DIRECTIONS FOR THIS TASK: Every line of the data needs to be returned exactly.

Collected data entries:
(* ===== verification/PyVal.v ===== *)
(** * Dynamic values

    The values that travel through the program's payload dictionaries: the
    dictionaries of [to_dict], broker replies, database rows, JSON messages.
    [float(x)], [int(x)], [str(x)], truthiness and [x or y] are Python's,
    branch by branch, with the exceptions they raise. *)

From Stdlib Require Import ZArith Bool List Ascii String.
From stdpp Require Import base decidable list option strings.
From S2P Require Import Prelude PyFloat PyStr PyDateTime PyMonad PyDict.
Open Scope Z_scope.

#[warnings="-register-all"]
Inductive pyval :=
| VNone
| VBool (b : bool)
| VInt (z : Z)
| VFloat (f : float)
| VStr (s : string)
| VDate (d : datetime)
| VUuid (s : string)            (* a uuid.UUID, by its canonical text *)
| VList (l : list pyval)
| VDict (d : list (string * pyval)).

(** A payload: a dictionary with string keys. *)
Abbreviation vdict := (dict string pyval).

(** [str(x)] of a value that is neither a string, an integer, a bool, [None] nor
    a UUID goes through that type's own [__repr__], whose text no decision of the
    sources depends on. *)
Class PyRepr := { repr_other : pyval → string }.

(** ** Truth, [or], [is None] *)

Definition truthy (v : pyval) : bool :=
  match v with
  | VNone => false
  | VBool b => b
  | VInt z => negb (z =? 0)
  | VFloat f => negb (is_zero f)
  | VStr s => negb (String.eqb s "")
  | VDate _ | VUuid _ => true
  | VList l => match l with [] => false | _ => true end
  | VDict d => match d with [] => false | _ => true end
  end.

Definition py_or (a b : pyval) : pyval := if truthy a then a else b.

Definition is_none (v : pyval) : bool := match v with VNone => true | _ => false end.

(** [d.get(k, default)], [d.get(k)] and [d[k]]. *)
Definition vget_or (d : vdict) (k : string) (default : pyval) : pyval :=
  match dget d k with Some v => v | None => default end.
Definition vget (d : vdict) (k : string) : pyval := vget_or d k VNone.
Definition vindex (d : vdict) (k : string) : res pyval :=
  match dget d k with Some v => Ok v | None => Raise (KeyError k) end.

(** ** Conversions *)

(** [uuid.UUID.__int__]: the 128-bit value its hexadecimal text denotes. *)
Definition hex_value (s : string) : Z :=
  fold_left
    (λ acc c,
       let n := ord (lower_char c) in
       if (48 <=? n) && (n <=? 57) then acc * 16 + (n - 48)
       else if (97 <=? n) && (n <=? 102) then acc * 16 + (n - 87)
       else acc)
    (list_ascii_of_string s) 0.

Definition float_of_int (z : Z) : res float :=
  match f_of_Z z with
  | S754_infinity _ => Raise (OverflowError "int too large to convert to float")
  | f => Ok f
  end.

(** [float(v)]. *)
Definition py_float (v : pyval) : res float :=
  match v with
  | VFloat f => Ok f
  | VInt z => float_of_int z
  | VBool b => float_of_int (if b then 1 else 0)
  | VStr s =>
      match parse_float s with
      | Some f => Ok f
      | None => Raise (ValueError "could not convert string to float")
      end
  | _ => Raise (TypeError "float() argument must be a string or a real number")
  end.

(** [int(v)]. *)
Definition py_int (v : pyval) : res Z :=
  match v with
  | VInt z => Ok z
  | VBool b => Ok (if b then 1 else 0)
  | VFloat f =>
      match f_trunc f with
      | Some z => Ok z
      | None =>
          if is_nan f then Raise (ValueError "cannot convert float NaN to integer")
          else Raise (OverflowError "cannot convert float infinity to integer")
      end
  | VStr s =>
      match parse_int s with
      | Some z => Ok z
      | None => Raise (ValueError "invalid literal for int() with base 10")
      end
  | VUuid s => Ok (hex_value s)
  | _ => Raise (TypeError "int() argument must be a string or a real number")
  end.

(** [str(v)]. *)
Definition py_str `{PyRepr} (v : pyval) : string :=
  match v with
  | VStr s | VUuid s => s
  | VInt z => str_Z z
  | VBool b => if b then "True" else "False"
  | VNone => "None"
  | _ => repr_other v
  end.

(** [x / y] of floats. *)
Definition py_fdiv (x y : float) : res float :=
  if is_zero y then Raise ZeroDivisionError else Ok (fdiv x y).

(** An enum member's lookup by value, [E(v)]. *)
Definition enum_of {E} (table : list (E * string)) (name : string) (v : pyval) : res E :=
  match v with
  | VStr s =>
      match List.find (λ p, String.eqb p.2 s) table with
      | Some p => Ok p.1
      | None => Raise (ValueError (String.append name ": not a valid value"))
      end
  | _ => Raise (ValueError (String.append name ": not a valid value"))
  end.

(** ** Facts *)

Lemma str_or_not v s : v = VStr s ∨ v ≠ VStr s.
Proof.
  destruct v as [| | | |s'| | | |]; try by right.
  destruct (decide (s' = s)); [left|right]; congruence.
Qed.

Lemma py_or_falsy a b : truthy a = false → py_or a b = b.
Proof. unfold py_or. by intros ->. Qed.

Lemma py_or_truthy a b : truthy a = true → py_or a b = a.
Proof. unfold py_or. by intros ->. Qed.

Lemma vget_dset_eq d k v : vget (dset d k v) k = v.
Proof. unfold vget, vget_or. by rewrite dget_dset_eq. Qed.

Lemma vget_dset_ne d k k' v : k ≠ k' → vget (dset d k v) k' = vget d k'.
Proof. intros. unfold vget, vget_or. by rewrite dget_dset_ne. Qed.

#[export] Hint Rewrite @vget_dset_eq : py_rw.
#[export] Hint Rewrite @vget_dset_ne using discriminate : py_rw.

SOLVED EXERCISE:
(* ===== verification/PyVal.v ===== *)
(** * Dynamic values

    The values that travel through the program's payload dictionaries: the
    dictionaries of [to_dict], broker replies, database rows, JSON messages.
    [float(x)], [int(x)], [str(x)], truthiness and [x or y] are Python's,
    branch by branch, with the exceptions they raise. *)

From Stdlib Require Import ZArith Bool List Ascii String.
From stdpp Require Import base decidable list option strings.
From S2P Require Import Prelude PyFloat PyStr PyDateTime PyMonad PyDict.
Open Scope Z_scope.

#[warnings="-register-all"]
Inductive pyval :=
| VNone
| VBool (b : bool)
| VInt (z : Z)
| VFloat (f : float)
| VStr (s : string)
| VDate (d : datetime)
| VUuid (s : string)            (* a uuid.UUID, by its canonical text *)
| VList (l : list pyval)
| VDict (d : list (string * pyval)).

(** A payload: a dictionary with string keys. *)
Abbreviation vdict := (dict string pyval).

(** [str(x)] of a value that is neither a string, an integer, a bool, [None] nor
    a UUID goes through that type's own [__repr__], whose text no decision of the
    sources depends on. *)
Class PyRepr := { repr_other : pyval → string }.

(** ** Truth, [or], [is None] *)

Definition truthy (v : pyval) : bool :=
  match v with
  | VNone => false
  | VBool b => b
  | VInt z => negb (z =? 0)
  | VFloat f => negb (is_zero f)
  | VStr s => negb (String.eqb s "")
  | VDate _ | VUuid _ => true
  | VList l => match l with [] => false | _ => true end
  | VDict d => match d with [] => false | _ => true end
  end.

Definition py_or (a b : pyval) : pyval := if truthy a then a else b.

Definition is_none (v : pyval) : bool := match v with VNone => true | _ => false end.

(** [d.get(k, default)], [d.get(k)] and [d[k]]. *)
Definition vget_or (d : vdict) (k : string) (default : pyval) : pyval :=
  match dget d k with Some v => v | None => default end.
Definition vget (d : vdict) (k : string) : pyval := vget_or d k VNone.
Definition vindex (d : vdict) (k : string) : res pyval :=
  match dget d k with Some v => Ok v | None => Raise (KeyError k) end.

(** ** Conversions *)

(** [uuid.UUID.__int__]: the 128-bit value its hexadecimal text denotes. *)
Definition hex_value (s : string) : Z :=
  fold_left
    (λ acc c,
       let n := ord (lower_char c) in
       if (48 <=? n) && (n <=? 57) then acc * 16 + (n - 48)
       else if (97 <=? n) && (n <=? 102) then acc * 16 + (n - 87)
       else acc)
    (list_ascii_of_string s) 0.

Definition float_of_int (z : Z) : res float :=
  match f_of_Z z with
  | S754_infinity _ => Raise (OverflowError "int too large to convert to float")
  | f => Ok f
  end.

(** [float(v)]. *)
Definition py_float (v : pyval) : res float :=
  match v with
  | VFloat f => Ok f
  | VInt z => float_of_int z
  | VBool b => float_of_int (if b then 1 else 0)
  | VStr s =>
      match parse_float s with
      | Some f => Ok f
      | None => Raise (ValueError "could not convert string to float")
      end
  | _ => Raise (TypeError "float() argument must be a string or a real number")
  end.

(** [int(v)]. *)
Definition py_int (v : pyval) : res Z :=
  match v with
  | VInt z => Ok z
  | VBool b => Ok (if b then 1 else 0)
  | VFloat f =>
      match f_trunc f with
      | Some z => Ok z
      | None =>
          if is_nan f then Raise (ValueError "cannot convert float NaN to integer")
          else Raise (OverflowError "cannot convert float infinity to integer")
      end
  | VStr s =>
      match parse_int s with
      | Some z => Ok z
      | None => Raise (ValueError "invalid literal for int() with base 10")
      end
  | VUuid s => Ok (hex_value s)
  | _ => Raise (TypeError "int() argument must be a string or a real number")
  end.

(** [str(v)]. *)
Definition py_str `{PyRepr} (v : pyval) : string :=
  match v with
  | VStr s | VUuid s => s
  | VInt z => str_Z z
  | VBool b => if b then "True" else "False"
  | VNone => "None"
  | _ => repr_other v
  end.

(** [x / y] of floats. *)
Definition py_fdiv (x y : float) : res float :=
  if is_zero y then Raise ZeroDivisionError else Ok (fdiv x y).

(** An enum member's lookup by value, [E(v)]. *)
Definition enum_of {E} (table : list (E * string)) (name : string) (v : pyval) : res E :=
  match v with
  | VStr s =>
      match List.find (λ p, String.eqb p.2 s) table with
      | Some p => Ok p.1
      | None => Raise (ValueError (String.append name ": not a valid value"))
      end
  | _ => Raise (ValueError (String.append name ": not a valid value"))
  end.

(** ** Facts *)

Lemma str_or_not v s : v = VStr s ∨ v ≠ VStr s.
Proof.
  destruct v as [| | | |s'| | | |]; try by right.
  destruct (decide (s' = s)); [left|right]; congruence.
Qed.

Lemma py_or_falsy a b : truthy a = false → py_or a b = b.
Proof. unfold py_or. by intros ->. Qed.

Lemma py_or_truthy a b : truthy a = true → py_or a b = a.
Proof. unfold py_or. by intros ->. Qed.

Lemma vget_dset_eq d k v : vget (dset d k v) k = v.
Proof. unfold vget, vget_or. by rewrite dget_dset_eq. Qed.

Lemma vget_dset_ne d k k' v : k ≠ k' → vget (dset d k v) k' = vget d k'.
Proof. intros. unfold vget, vget_or. by rewrite dget_dset_ne. Qed.

#[export] Hint Rewrite @vget_dset_eq : py_rw.
#[export] Hint Rewrite @vget_dset_ne using discriminate : py_rw.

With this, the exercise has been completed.